◆ Material supplied:
============================================================

(* ===== verification/Json.v ===== *)
(** * JsonSerializer (common/JsonSerializer.h, common/JsonSerializer.cc)

    The serializer is a thin layer over rapidjson. Rapidjson's text writer and
    parser are outside the repository: they are the interface [Rapidjson], with
    the documented behaviour the code relies on in [RapidjsonLaws]. What the
    repository adds, the choice of the JSON value for a C++ value ([encode]),
    the reading of a JSON value into an existing C++ object ([decode]) with its
    type checks, and [put]/[get], is defined here as [codec]s.

    [decode] into [dest] leaves [dest] unchanged when the JSON value has
    another type: the error code is returned, and every caller ignores it. *)
From S2P Require Import Prelude CxxString.

Inductive json : Type :=
| JNull
| JBool (b : bool)
| JInt (z : Z)
| JString (s : string)
| JArray (l : list json)
| JObject (l : list (string * json)).

(** Values rapidjson represents without loss: integers up to 64 bits. *)
Inductive json_wf : json → Prop :=
| wf_null : json_wf JNull
| wf_bool b : json_wf (JBool b)
| wf_int z : - 2 ^ 63 ≤ z < 2 ^ 64 → json_wf (JInt z)
| wf_string s : json_wf (JString s)
| wf_array l : Forall json_wf l → json_wf (JArray l)
| wf_object l : Forall (λ kv, json_wf kv.2) l → json_wf (JObject l).
#[export] Hint Constructors json_wf : gvds.

(** rapidjson: the text a [Writer] produces for a value, and the document
    [Document::Parse] builds from a NUL terminated text. *)
Class Rapidjson : Type := {
  rj_write : json → string;
  rj_parse : string → option json;
}.

Class RapidjsonLaws `{Rapidjson} : Prop := {
  (** parsing what was written gives the value back *)
  rj_parse_write j : json_wf j → rj_parse (rj_write j) = Some j;
  (** control characters are escaped: the text holds no NUL byte *)
  rj_write_c_str j : c_str (rj_write j) = rj_write j;
}.

(** ** Codecs: one C++ type's [encode] and [decode] *)
Record codec (A : Type) : Type := Codec {
  enc : A → json;
  dec : json → A → A;
  (** the values [enc] represents faithfully *)
  enc_wf : A → Prop;
}.
Arguments Codec {A} _ _ _.
Arguments enc {A} _ _.
Arguments dec {A} _ _ _.
Arguments enc_wf {A} _ _.

(** What makes a codec correct: its JSON values are representable, decoding
    them gives the value back whatever the destination held, and decoding any
    JSON value leaves a value of the wire format behind. *)
Class CodecOk {A} (c : codec A) : Prop := {
  enc_json_wf a : enc_wf c a → json_wf (enc c a);
  dec_enc a d : enc_wf c a → dec c (enc c a) d = a;
  dec_wf v d : enc_wf c d → enc_wf c (dec c v d);
}.

(** [encode(std::string&)] writes all [length()] bytes; [decode] assigns from
    [GetString()], a [const char*], and so stops at the first NUL. *)
Definition codec_string : codec string :=
  Codec JString
    (λ v d, match v with JString s => c_str s | _ => d end)
    (λ s, c_str s = s).

Definition codec_int : codec Z :=
  Codec JInt (λ v d, match v with JInt z => if in_i32 z then z else d | _ => d end)
    (λ z, in_i32 z = true).
Definition codec_unsigned : codec Z :=
  Codec JInt (λ v d, match v with JInt z => if in_u32 z then z else d | _ => d end)
    (λ z, in_u32 z = true).
Definition codec_int64 : codec Z :=
  Codec JInt (λ v d, match v with JInt z => if in_i64 z then z else d | _ => d end)
    (λ z, in_i64 z = true).
Definition codec_uint64 : codec Z :=
  Codec JInt (λ v d, match v with JInt z => if in_u64 z then z else d | _ => d end)
    (λ z, in_u64 z = true).
Definition codec_bool : codec bool :=
  Codec JBool (λ v d, match v with JBool b => b | _ => d end) (λ _, True).

(** [decode(Value*, std::vector<V>&)]: a fresh vector of value-initialised
    elements, each decoded in place, swapped in at the end. *)
Definition codec_vector {A} (c : codec A) (init : A) : codec (list A) :=
  Codec (λ l, JArray (enc c <$> l))
    (λ v d, match v with JArray l => (λ e, dec c e init) <$> l | _ => d end)
    (Forall (enc_wf c)).

(** [std::map<std::string, V>] iterates in key order. *)
Definition key_le {A} (x y : string * A) : Prop := str_le x.1 y.1.
#[export] Instance key_le_dec {A} : RelDecision (@key_le A) := λ x y, decide (str_le x.1 y.1).
#[export] Instance key_le_total {A} : Total (@key_le A).
Proof. intros x y. apply str_le_total. Qed.
#[export] Instance key_le_trans {A} : Transitive (@key_le A).
Proof. intros x y z. unfold key_le. intros ? ?. by transitivity (y.1). Qed.

Definition map_items {A} (m : gmap string A) : list (string * A) :=
  merge_sort key_le (map_to_list m).

Lemma map_items_perm {A} (m : gmap string A) : map_items m ≡ₚ map_to_list m.
Proof. apply merge_sort_Permutation. Qed.

Definition decode_members {A} (c : codec A) (init : A) (l : list (string * json)) : gmap string A :=
  foldl (λ m kv, <[c_str kv.1 := dec c kv.2 (default init (m !! c_str kv.1))]> m) ∅ l.

Definition codec_map {A} (c : codec A) (init : A) : codec (gmap string A) :=
  Codec (λ m, JObject ((λ kv, (c_str kv.1, enc c kv.2)) <$> map_items m))
    (λ v d, match v with JObject l => decode_members c init l | _ => d end)
    (λ m, map_Forall (λ k a, c_str k = k ∧ enc_wf c a) m).

Lemma c_str_idemp s : c_str (c_str s) = c_str s.
Proof.
  induction s as [|a s IH]; [done|]. cbn. destruct (Ascii.eqb a zero) eqn:Ha; cbn; [done|].
  by rewrite Ha, IH.
Qed.

#[export] Instance codec_string_ok : CodecOk codec_string.
Proof. split; cbn; auto with gvds. intros [] d ?; auto using c_str_idemp. Qed.
Ltac codec_num := split; cbn; unfold in_i32, in_u32, in_i64, in_u64; intros;
  [constructor; lia | by repeat case_match | by repeat case_match].
#[export] Instance codec_int_ok : CodecOk codec_int.
Proof. codec_num. Qed.
#[export] Instance codec_unsigned_ok : CodecOk codec_unsigned.
Proof. codec_num. Qed.
#[export] Instance codec_int64_ok : CodecOk codec_int64.
Proof. codec_num. Qed.
#[export] Instance codec_uint64_ok : CodecOk codec_uint64.
Proof. codec_num. Qed.
#[export] Instance codec_bool_ok : CodecOk codec_bool.
Proof. split; cbn; auto with gvds. Qed.

(** The value-initialised element of a container is a value of the format. *)
Class ElemOk {A} (c : codec A) (init : A) : Prop := elem_ok : enc_wf c init.
#[export] Instance elem_string : ElemOk codec_string "".
Proof. reflexivity. Qed.
#[export] Instance elem_int : ElemOk codec_int 0.
Proof. reflexivity. Qed.

#[export] Instance codec_vector_ok {A} (c : codec A) init :
  CodecOk c → ElemOk c init → CodecOk (codec_vector c init).
Proof.
  intros Hc Hi. split; cbn; intros l.
  - intros Hl. constructor. rewrite Forall_fmap. eapply Forall_impl; [exact Hl|].
    intros a. apply enc_json_wf.
  - intros d Hl. rewrite <-list_fmap_compose. induction Hl as [|a l Ha Hl IH]; [done|].
    cbn. by rewrite IH, dec_enc.
  - intros d Hd. destruct l; try done. rewrite Forall_fmap. apply Forall_true.
    intros j. by apply dec_wf.
Qed.

Lemma decode_members_spec {A} (c : codec A) init `{!CodecOk c} (l : list (string * A)) (m0 : gmap string A) :
  NoDup l.*1 → Forall (λ kv, c_str kv.1 = kv.1 ∧ enc_wf c kv.2) l →
  (∀ k, k ∈ l.*1 → m0 !! k = None) →
  foldl (λ m kv, <[c_str kv.1 := dec c kv.2 (default init (m !! c_str kv.1))]> m) m0
    ((λ kv, (c_str kv.1, enc c kv.2)) <$> l) = list_to_map l ∪ m0.
Proof.
  revert m0. induction l as [|[k a] l IH]; intros m0 Hnd Hwf Hm; cbn.
  { by rewrite (left_id_L ∅ (∪)). }
  inversion_clear Hnd. inversion_clear Hwf as [|?? [Hk Ha] Hwf']. cbn in *.
  rewrite !Hk, dec_enc by done. rewrite IH; [|done|done|].
  - rewrite <-insert_union_l, insert_union_r; [done|]. by apply not_elem_of_list_to_map_1.
  - intros k' Hk'. rewrite lookup_insert_ne; [apply Hm; by right|by intros <-].
Qed.

Lemma decode_members_wf {A} (c : codec A) init `{!CodecOk c} (Hi : ElemOk c init) l (m0 : gmap string A) :
  map_Forall (λ k a, c_str k = k ∧ enc_wf c a) m0 →
  map_Forall (λ k a, c_str k = k ∧ enc_wf c a)
    (foldl (λ m kv, <[c_str kv.1 := dec c kv.2 (default init (m !! c_str kv.1))]> m) m0 l).
Proof.
  revert m0. induction l as [|[k v] l IH]; intros m0 Hm; [done|]. cbn [foldl fst snd]. apply IH.
  apply map_Forall_insert_2; [|done]. split; [apply c_str_idemp|]. apply dec_wf.
  destruct (m0 !! c_str k) eqn:Hk; [|done]. by apply (Hm _ _ Hk).
Qed.

#[export] Instance codec_map_ok {A} (c : codec A) init :
  CodecOk c → ElemOk c init → CodecOk (codec_map c init).
Proof.
  intros Hc Hi. split; cbn; intros m.
  - intros Hm. constructor. rewrite Forall_fmap, (map_items_perm m). rewrite Forall_forall.
    intros [k a] Hin%elem_of_map_to_list. cbn. by apply enc_json_wf, (Hm k a).
  - intros d Hm. unfold decode_members.
    assert (Hnd : NoDup (map_items m).*1).
    { rewrite (map_items_perm m). apply NoDup_fst_map_to_list. }
    rewrite (decode_members_spec c init); [|done| |].
    + rewrite (right_id_L ∅ (∪)), <-(list_to_map_to_list m).
      symmetry. apply list_to_map_proper; [apply NoDup_fst_map_to_list|].
      by rewrite list_to_map_to_list, map_items_perm.
    + rewrite (map_items_perm m), Forall_forall.
      intros [k a] Hin%elem_of_map_to_list. by apply (Hm k a).
    + intros. apply lookup_empty.
  - intros d Hd. destruct m; try done. apply decode_members_wf; [done..|]. apply map_Forall_empty.
Qed.

(** ** Objects: [put], [get], [serialize], [deserialize] *)

Definition put {A} (key : string) (c : codec A) (a : A) : string * json := (key, enc c a).

Fixpoint member (key : string) (l : list (string * json)) : option json :=
  match l with
  | [] => None
  | (k, v) :: l' => if bool_decide (k = key) then Some v else member key l'
  end.

(** [get(key, dest)] on the object set by [setJsonValue]. *)
Definition get {A} (l : list (string * json)) (key : string) (c : codec A) (dest : A) : A :=
  match member key l with
  | Some v => dec c v dest
  | None => dest
  end.

Lemma get_wf {A} l key (c : codec A) `{!CodecOk c} d : enc_wf c d → enc_wf c (get l key c d).
Proof. intros Hd. unfold get. destruct (member key l); [by apply dec_wf | done]. Qed.

Section serializer.
Context `{Rapidjson}.

Definition serialize (fields : list (string * json)) : string := rj_write (JObject fields).

(** [deserialize] of a C string: a text that is not an object changes nothing. *)
Definition deserialize {A} (impl : list (string * json) → A → A) (dest : A) (text : string) : A :=
  match rj_parse (c_str text) with
  | Some (JObject l) => impl l dest
  | _ => dest
  end.

(** common/json.h: [json_encode] and [json_decode]. A document that does not
    parse is the null value, which no codec accepts. *)
Definition json_encode {A} (c : codec A) (a : A) : string := rj_write (enc c a).
Definition json_decode {A} (c : codec A) (text : string) (dest : A) : A :=
  match rj_parse (c_str text) with
  | Some v => dec c v dest
  | None => dec c JNull dest
  end.

Context `{!RapidjsonLaws}.

Lemma parse_serialize l :
  Forall (λ kv, json_wf kv.2) l → rj_parse (c_str (serialize l)) = Some (JObject l).
Proof.
  intros. unfold serialize. rewrite rj_write_c_str, rj_parse_write; [done|by constructor].
Qed.

Lemma deserialize_serialize {A} (impl : list (string * json) → A → A) d l :
  Forall (λ kv, json_wf kv.2) l → deserialize impl d (serialize l) = impl l d.
Proof. intros. unfold deserialize. by rewrite parse_serialize. Qed.

Lemma json_decode_encode {A} (c : codec A) `{!CodecOk c} a d :
  enc_wf c a → json_decode c (json_encode c a) d = a.
Proof.
  intros. unfold json_decode, json_encode.
  rewrite rj_write_c_str, rj_parse_write by (by apply enc_json_wf). by apply dec_enc.
Qed.
End serializer.

(** Solve a round trip of a record: look every member up, decode it. *)
Lemma get_cons_eq {A} (l : list (string * json)) key (c : codec A) v d :
  get ((key, v) :: l) key c d = dec c v d.
Proof. unfold get. cbn. by rewrite bool_decide_true. Qed.
Lemma get_cons_ne {A} (l : list (string * json)) key key' (c : codec A) v d :
  key' ≠ key → get ((key', v) :: l) key c d = get l key c d.
Proof. intros. unfold get. cbn. by rewrite bool_decide_false. Qed.
Lemma get_nil {A} key (c : codec A) d : get [] key c d = d.
Proof. done. Qed.

Lemma member_cons_eq key v l : member key ((key, v) :: l) = Some v.
Proof. cbn. by rewrite bool_decide_true. Qed.
Lemma member_cons_ne key key' v l : key' ≠ key → member key ((key', v) :: l) = member key l.
Proof. intros. cbn. by rewrite bool_decide_false. Qed.

Ltac json_get :=
  unfold put;
  repeat first [ rewrite get_cons_eq | rewrite get_cons_ne by done | rewrite get_nil
               | rewrite member_cons_eq | rewrite member_cons_ne by done ].
Ltac json_fields_wf :=
  unfold put; repeat (apply Forall_cons; split; [apply enc_json_wf; done|]); apply Forall_nil_2.

(** ** Structs derived from JsonSerializer

    A struct overrides [serialize_impl] and [deserialize_impl]; this is the
    interface the rest of the program uses them through. *)
Class JsonStruct (A : Type) : Type := {
  ser_impl : A → list (string * json);
  deser_impl : list (string * json) → A → A;
  (** the objects the wire format represents faithfully *)
  struct_wf : A → Prop;
}.

Class JsonStructOk (A : Type) `{JsonStruct A} : Prop := {
  ser_impl_wf (a : A) : struct_wf a → Forall (λ kv, json_wf kv.2) (ser_impl a);
  deser_ser_impl (a d : A) : struct_wf a → deser_impl (ser_impl a) d = a;
  deser_impl_wf l (d : A) : struct_wf d → struct_wf (deser_impl l d);
}.

Definition to_json `{Rapidjson} {A} `{JsonStruct A} (a : A) : string := serialize (ser_impl a).
Definition of_json `{Rapidjson} {A} `{JsonStruct A} (d : A) (text : string) : A :=
  deserialize deser_impl d text.

Lemma of_to_json `{RapidjsonLaws} {A} `{JsonStructOk A} (a d : A) :
  struct_wf a → of_json d (to_json a) = a.
Proof.
  intros Hwf. unfold of_json, to_json.
  rewrite deserialize_serialize by (by apply ser_impl_wf). by apply deser_ser_impl.
Qed.

Lemma to_json_inj `{RapidjsonLaws} {A} `{JsonStructOk A} (d a b : A) :
  struct_wf a → struct_wf b → to_json a = to_json b → a = b.
Proof. intros Ha Hb Heq. rewrite <-(of_to_json a d Ha), Heq. by apply of_to_json. Qed.

(** Whatever the text, what is read from it is a value of the format. *)
Lemma of_json_wf `{Rapidjson} {A} `{JsonStructOk A} (d : A) text :
  struct_wf d → struct_wf (of_json d text).
Proof.
  intros Hd. unfold of_json, deserialize. destruct (rj_parse _) as [[]|]; try done.
  by apply deser_impl_wf.
Qed.

(** [decode] of a [shared_ptr] to a struct: [deserialize(Value* )] asserts that
    the value is an object. *)
Definition json_decode_ptr `{Rapidjson} {A} `{JsonStruct A} (d : A) (text : string) : option A :=
  match rj_parse (c_str text) with
  | Some (JObject l) => Some (deser_impl l d)
  | _ => None
  end.

Lemma json_decode_ptr_to_json `{RapidjsonLaws} {A} `{JsonStructOk A} (a d : A) :
  struct_wf a → json_decode_ptr d (to_json a) = Some a.
Proof.
  intros Hwf. unfold json_decode_ptr, to_json.
  rewrite parse_serialize by (by apply ser_impl_wf). f_equal. by apply deser_ser_impl.
Qed.

Ltac solve_struct_ok :=
  split; cbn -[get put enc dec enc_wf codec_string codec_vector codec_map codec_int codec_int64
    codec_bool get];
  [ intros ? ?; destruct_and?; json_fields_wf
  | intros [] ? ?; destruct_and?;
    cbn -[get put enc dec enc_wf codec_string codec_vector codec_map codec_int codec_int64
      codec_bool] in *;
    json_get; by rewrite !dec_enc
  | intros ? [] ?; destruct_and?; split_and?; apply get_wf; first [done | solve [eauto with gvds] | solve [apply _]] ].

(** Well-formedness of a concrete struct. *)
Ltac ground_wf := split_and?; first [done | apply Forall_nil_2 | repeat constructor; fail].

============================================================

◆ Work request:
Search the records for the word "format". Copy each line where it appears.

◆ Response box:
    JSON value leaves a value of the wire format behind. *)
(** The value-initialised element of a container is a value of the format. *)
  (** the objects the wire format represents faithfully *)
(** Whatever the text, what is read from it is a value of the format. *)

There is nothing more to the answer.